Although Dwayne didn’t look it, with his flat top haircut and beer belly, he was now a millionaire. He had grown his business, “Dwayne’s Plumbing,” into a thriving money-making venture. But, he still lacked class and it was never so evident as the slogan he bore on his white Ford van, which proudly blared in red Times Roman lettering, “Never sleep with a drip.”
“Hey, Cranberry, what’s going on? Dwayne said, as he shot a soft punch to Lex’s shoulder.
Lex didn’t respond.
“C’mon buddy, can’t be that bad.” Dwayne circled him eyeing Lex’s high school wardrobe. “You miss the school bus, or what?” Dwayne giggled at his own joke.
Lex’s eyes came to life and he turned to face his neighbor. Lex bounced on his toes, “Have you seen it?”
“Nawh” Dwayne huffed looking up and down the street. “I think you missed it, buddy,” Dwayne offered with a little laugh.

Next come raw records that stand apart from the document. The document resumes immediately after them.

(* ===== verification/TenantProperties.v ===== *)
(** * The tenant control store: theorems

    [Module SupportAccess]: revoked grants and the checks of a support call.
    [Module TenantProperties]: the theorems on support elevation, on the lifecycle of
    a tenant and on the cache namespace, with their witnesses. *)

From S2P Require Import Prelude Canonical CanonicalProofs Contracts Tenancy Host TenantStore TenantProofs.
Import TenantStore.Tenants TenantProofs.TenantSpec TenantProofs.TenantRefinement.

Module SupportAccess.
(** ** A grant that was revoked stays as it is *)
Lemma change_keeps_revoked licensed s s' t id g :
  fresh_ids (env s) -> sound s -> grants s !! (t, id) = Some g ->
  SupportElevationGrant.revoked_at g <> None -> change licensed s s' -> grants s' !! (t, id) = Some g.
Proof.
  intros Hf Hs Hg Hr Hc. destruct Hc as [|h t' g' e _ _ _ Hid|t' id' g' now actor Hg' Hr'|]; cbn; try done.
  - rewrite lookup_insert_ne; [done|]. intros [= -> E].
    destruct (grants_issued _ Hs _ _ _ Hg) as (_ & _ & (i & Hi & Ei) & _).
    assert (drawn (env s) = i) by (apply Hf; congruence). lia.
  - rewrite lookup_insert_ne; [done|]. intros [= -> ->]. congruence.
Qed.

Lemma effect_env licensed s s' : effect licensed s s' -> host_le (env s) (env s').
Proof.
  intros [[]|s1 s2 [] Hc []]; [done|].
  assert (host_le (env s1) (env s2)) by (destruct Hc; done || reflexivity).
  etransitivity; [eassumption|]. by etransitivity.
Qed.

Lemma effect_keeps_revoked licensed s s' t id g :
  fresh_ids (env s) -> sound s -> grants s !! (t, id) = Some g ->
  SupportElevationGrant.revoked_at g <> None -> effect licensed s s' -> grants s' !! (t, id) = Some g.
Proof.
  intros Hf Hs Hg Hr [H|s1 s2 H1 H2 H3].
  - by rewrite (bg_grants _ _ H).
  - rewrite (bg_grants _ _ H3). eapply change_keeps_revoked; [| | |done|exact H2].
    + by eapply fresh_le; [exact (bg_env _ _ H1)|].
    + by eapply background_sound.
    + by rewrite (bg_grants _ _ H1).
Qed.

Lemma steps_keep_revoked s s' t id g :
  fresh_ids (env s) -> sound s -> grants s !! (t, id) = Some g ->
  SupportElevationGrant.revoked_at g <> None -> rtc step s s' -> grants s' !! (t, id) = Some g.
Proof.
  intros Hf Hs Hg Hr Hst. induction Hst as [|a b c Hab _ IH]; [done|].
  destruct (step_effect _ _ Hs Hab) as (licensed & He). apply IH.
  - eapply fresh_le; [by eapply effect_env|done].
  - by eapply effect_sound.
  - by eapply effect_keeps_revoked.
Qed.

(** ** The checks of a call *)

(** What an operation demands of its context.  [put_profile] takes no support
    context at all. *)
Definition capability_of {A} (op : operation A) : TenantCapability :=
  match op with
  | op_put_profile _ _ | op_issue _ _ _ _ _ _ _ | op_redeem _ _ _ | op_revoke _ _ _ _ => CAP_CONFIGURE
  | op_get_profile _ | op_list_audit _ => CAP_READ
  | op_legal_hold _ _ _ => CAP_LEGAL_HOLD
  | op_schedule _ _ _ | op_complete _ => CAP_DELETE
  | op_export _ _ _ => CAP_EXPORT
  end.

Lemma authorize_background ctx cap now s s' :
  background s s' -> authorize ctx cap now s' = authorize ctx cap now s.
Proof.
  intros Hb. unfold authorize, allows_support.
  by rewrite (bg_profiles _ _ Hb), (bg_grants _ _ Hb).
Qed.

Lemma now_then_refused {B} ctx cap (check : datetime -> bool) e (k : datetime -> M store B) s :
  authorize ctx cap (checked_at s) s <> Ok tt ->
  wp (background s) (now <- now_utc ;; guard (check now) e ;; authorize_locked ctx cap now ;; k now)
    (fun _ _ => False) s.
Proof.
  intros Hno. apply wp_bind. unfold wp at 1, now_utc, zoom, read_clock. fold (checked_at s).
  set (s1 := set_env _ s).
  assert (Hb : background s s1) by (apply bg_env_only; repeat split; cbn; lia).
  apply wp_bind, wp_guard; [done|]. intros _. apply wp_bind. unfold wp at 1, authorize_locked.
  rewrite (authorize_background _ _ _ s) by done.
  by destruct (authorize ctx cap (checked_at s) s) as [[]|].
Qed.

(** A call with a support context that is not authorised is refused, and changes
    nothing. *)
Lemma unauthorized_refused {A} (op : operation A) ctx s :
  context_of op = Some ctx -> TenantAccessContext.mode ctx = SUPPORT ->
  authorize ctx (capability_of op) (checked_at s) s <> Ok tt ->
  wp (background s) (run_op op) (fun _ _ => False) s.
Proof.
  assert (Hplain : forall B cap (k : datetime -> M store B),
    authorize ctx cap (checked_at s) s <> Ok tt ->
    wp (background s) (now <- now_utc ;; authorize_locked ctx cap now ;; k now) (fun _ _ => False) s).
  { intros B cap k. apply (now_then_refused ctx cap (fun _ => true) (ValueError "") k s). }
  assert (Hrefl : background s s) by reflexivity.
  intros Hc Hm Hno. destruct op; try discriminate; injection Hc as ->; cbn [run_op capability_of] in *.
  - apply wp_bind, wp_guard; [done|]. by rewrite Hm.
  - by apply Hplain.
  - by apply Hplain.
  - by apply (now_then_refused ctx CAP_DELETE (fun now => negb (not_before <=? now))).
  - by apply Hplain.
  - apply wp_bind, wp_guard; [done|]. intros _. by apply Hplain.
  - by apply Hplain.
Qed.

Lemma returned_authorized {A} (op : operation A) ctx s a s' :
  context_of op = Some ctx -> TenantAccessContext.mode ctx = SUPPORT ->
  run_op op s = (Ok a, s') -> authorize ctx (capability_of op) (checked_at s) s = Ok tt.
Proof.
  intros Hc Hm H. destruct (decide (authorize ctx (capability_of op) (checked_at s) s = Ok tt)); [done|].
  pose proof (unauthorized_refused op ctx s Hc Hm n) as Hw. unfold wp in Hw. by rewrite H in Hw.
Qed.

(** What an authorised support context rests on *)
Lemma authorized_support ctx cap now s :
  TenantAccessContext.mode ctx = SUPPORT -> authorize ctx cap now s = Ok tt ->
  allows_support (TenantAccessContext.tenant_id ctx) s = true /\
  exists id g, TenantAccessContext.elevation_id ctx = Some id /\
    grants s !! (TenantAccessContext.tenant_id ctx, id) = Some g /\
    grant_authorizes g ctx cap now = true.
Proof.
  intros Hm. unfold authorize. rewrite Hm.
  destruct (TenantAccessContext.require_capability ctx cap now) as [|[]]; try discriminate.
  destruct (TenantAccessContext.elevation_id ctx) as [id|]; [|discriminate].
  intros H. apply obind_Ok in H as ([] & Ha & H). apply require_Ok in Ha, H.
  split; [done|]. destruct (grants s !! _) as [g|] eqn:Hg; [|discriminate]. by exists id, g.
Qed.

(** What entitles a context to a capability at an instant: it carries the capability and
    has not expired, and a support context has a live grant for it in the store *)
Definition entitled (ctx : TenantAccessContext) (cap : TenantCapability) (now : datetime) (s : store) : Prop :=
  let t := TenantAccessContext.tenant_id ctx in
  cap ∈ TenantAccessContext.capabilities ctx /\
  (forall e, TenantAccessContext.expires_at ctx = Some e -> now < e) /\
  (TenantAccessContext.mode ctx = SUPPORT ->
     (exists p, profiles s !! t = Some p /\ TenantIsolationProfile.allow_support_access p = true) /\
     exists id g, TenantAccessContext.elevation_id ctx = Some id /\ grants s !! (t, id) = Some g /\
       SupportElevationGrant.revoked_at g = None /\
       SupportElevationGrant.issued_at g <= now < SupportElevationGrant.expires_at g /\
       same_actor_identity (SupportElevationGrant.operator g) (TenantAccessContext.actor ctx) = true /\
       cap ∈ SupportElevationGrant.capabilities g).

Lemma authorize_entitled ctx cap now s : authorize ctx cap now s = Ok tt -> entitled ctx cap now s.
Proof.
  intros Ha. assert (Hcap : TenantAccessContext.require_capability ctx cap now = Ok tt).
  { unfold authorize in Ha. by destruct (TenantAccessContext.require_capability ctx cap now) as [[]|[]]. }
  unfold TenantAccessContext.require_capability in Hcap. run_inv Hcap.
  repeat match goal with E : require _ _ = Ok _ |- _ => apply require_Ok in E end. b2p.
  split; [done|]. split.
  - intros e He. rewrite He in *. by b2p.
  - intros Hm. apply authorized_support in Ha as (Hal & id & g & Hid & Hg & Hok); [|done]. split.
    + unfold allows_support in Hal. destruct (profiles s !! _) as [p|]; [|discriminate]. by exists p.
    + exists id, g. unfold grant_authorizes, SupportElevationGrant.active in Hok. b2p. by split_and!.
Qed.

(** The calls that go through a grant: a support context of it, or its redemption *)
Definition goes_through {A} (op : operation A) (t : string) (id : UUID) : Prop :=
  match op with
  | op_redeem target grant _ => target = t /\ grant = id
  | _ => exists ctx, context_of op = Some ctx /\ TenantAccessContext.mode ctx = SUPPORT /\
           TenantAccessContext.tenant_id ctx = t /\ TenantAccessContext.elevation_id ctx = Some id
  end.

Lemma steps_env s s' : sound s -> rtc step s s' -> host_le (env s) (env s').
Proof.
  intros Hs Hst. induction Hst as [|a b c Hab _ IH]; [reflexivity|].
  destruct (step_effect _ _ Hs Hab) as (licensed & He).
  etransitivity; [by eapply effect_env|]. apply IH. by eapply effect_sound.
Qed.

Lemma reachable_fresh h s : fresh_ids h -> rtc step (empty h) s -> fresh_ids (env s).
Proof. intros Hf Hr. eapply fresh_le; [|exact Hf]. by apply (steps_env (empty h) s (empty_sound h)). Qed.

Lemma spent_refused {A} (op : operation A) t id g s :
  grants s !! (t, id) = Some g -> SupportElevationGrant.revoked_at g <> None ->
  goes_through op t id -> wp (background s) (run_op op) (fun _ _ => False) s.
Proof.
  intros Hg Hr Hthru.
  assert (Hctx : (exists ctx, context_of op = Some ctx /\ TenantAccessContext.mode ctx = SUPPORT /\
           TenantAccessContext.tenant_id ctx = t /\ TenantAccessContext.elevation_id ctx = Some id) ->
           wp (background s) (run_op op) (fun _ _ => False) s).
  { intros (ctx & Hc & Hm & <- & He). apply (unauthorized_refused op ctx s Hc Hm). intros Ha.
    apply authorized_support in Ha as (_ & id' & g' & He' & Hg' & Ha); [|done].
    unfold grant_authorizes, SupportElevationGrant.active in Ha. b2p. congruence. }
  destruct op; try by apply Hctx. destruct Hthru as [-> ->]. cbn [run_op]. unfold redeem_support_grant.
  apply wp_bind, (wp_bg_now s); [reflexivity|]. intros now s1 Hb _.
  apply wp_bind, wp_get, wp_bind, wp_guard; [done|]. intros _. rewrite (bg_grants _ _ Hb), Hg.
  apply wp_bind, wp_guard; [done|]. intros Ha. unfold SupportElevationGrant.active in Ha. b2p. congruence.
Qed.
End SupportAccess.

Module Lifecycle.
Import SupportAccess.

(** Where the tenant stands *)
Definition held (t : string) (s : store) : Prop := held_of (lifecycle s !! t) = true.
Definition deleted_at (t : string) (s : store) : Prop := status_of (lifecycle s !! t) = TENANT_DELETED.
Definition due_of (cur : option TenantLifecycleRecord) : option datetime :=
  match cur with Some r => TenantLifecycleRecord.deletion_not_before r | None => None end.
Definition scheduled_for (t : string) (nb : datetime) (s : store) : Prop :=
  status_of (lifecycle s !! t) = TENANT_DELETION_SCHEDULED /\ due_of (lifecycle s !! t) = Some nb.

#[export] Instance held_dec t s : Decision (held t s).
Proof. unfold held. apply _. Defined.
#[export] Instance deleted_at_dec t s : Decision (deleted_at t s).
Proof. unfold deleted_at. apply _. Defined.
#[export] Instance scheduled_for_dec t nb s : Decision (scheduled_for t nb s).
Proof. unfold scheduled_for. apply _. Defined.

(** The call moved its tenant: its own context was entitled to the capability of the move
    when the call checked it, and the record that is there now is what the call asks for,
    in the name of its context, one move of the lifecycle machine away. *)
Definition moved_by {A} (op : operation A) (s s' : store) : Prop :=
  exists ctx cap r, lifecycle_call op = Some (ctx, cap) /\
    let t := TenantAccessContext.tenant_id ctx in
    let now := checked_at s in
    entitled ctx cap now s /\
    lifecycle s' = <[t := r]> (lifecycle s) /\ TenantLifecycleRecord.tenant_id r = t /\ wanted op r /\
    TenantAccessContext.audited_actor ctx = Ok (TenantLifecycleRecord.updated_by r) /\
    TenantLifecycleRecord.updated_at r = now /\
    TenantLifecycleRecord.validate_lifecycle r = Ok tt /\
    lifecycle_move now (lifecycle s !! t) cap (TenantLifecycleRecord.status r)
      (TenantLifecycleRecord.legal_hold r) (TenantLifecycleRecord.deletion_not_before r).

“Oh,” Lex exhaled and the bright light in his eyes went dim again.
Dwayne patted Lex on the back of the neck and swallowed. For the first time in his life, he felt sorry for Lex. He said, “See you around, big fella,” and he re-crossed the street, climbed into his van, and sped off to save the world from another burst water pipe.
After another couple of hours of waiting at the curb, Lex looked both ways, checked his watch, and slowly turned back toward his house. Inside, he sat wearily at the kitchen counter, opened his brown paper bag, pulled out a bologna sandwich on white bread and the baggie filled with Oreo cookies.
Sabina brought him a glass of milk and sat with him. Her heart ached as she watched him absent-mindedly dunk a cookie. “You okay, sweetheart?” Sabina said.
“I missed the bus again, today,” he said as held his soaked cookie to let it drip over the milk.
Sabina hugged him around the shoulders and softly kissed his cheek. “Maybe we can try again tomorrow.”
“Yea, maybe,” he sighed.
Lex stared ahead in silence, seeing nothing, not even the most fundamental things, not the ticking kitchen clock with the painted coffee mug on its face, not the chattering bluebirds in the backyard, not the red and yellow tulips poking through the eager earth of spring, and certainly not the tears streaming down Sabina’s face.
She held him tight taking in everything around her, the knick knacks of their lives, thinking of all the things they could have done but didn’t. While Lex stared ahead and ate his cookie, Sabina’s gaze turned toward her kitchen clock. She watched helplessly as the precious time passed them by.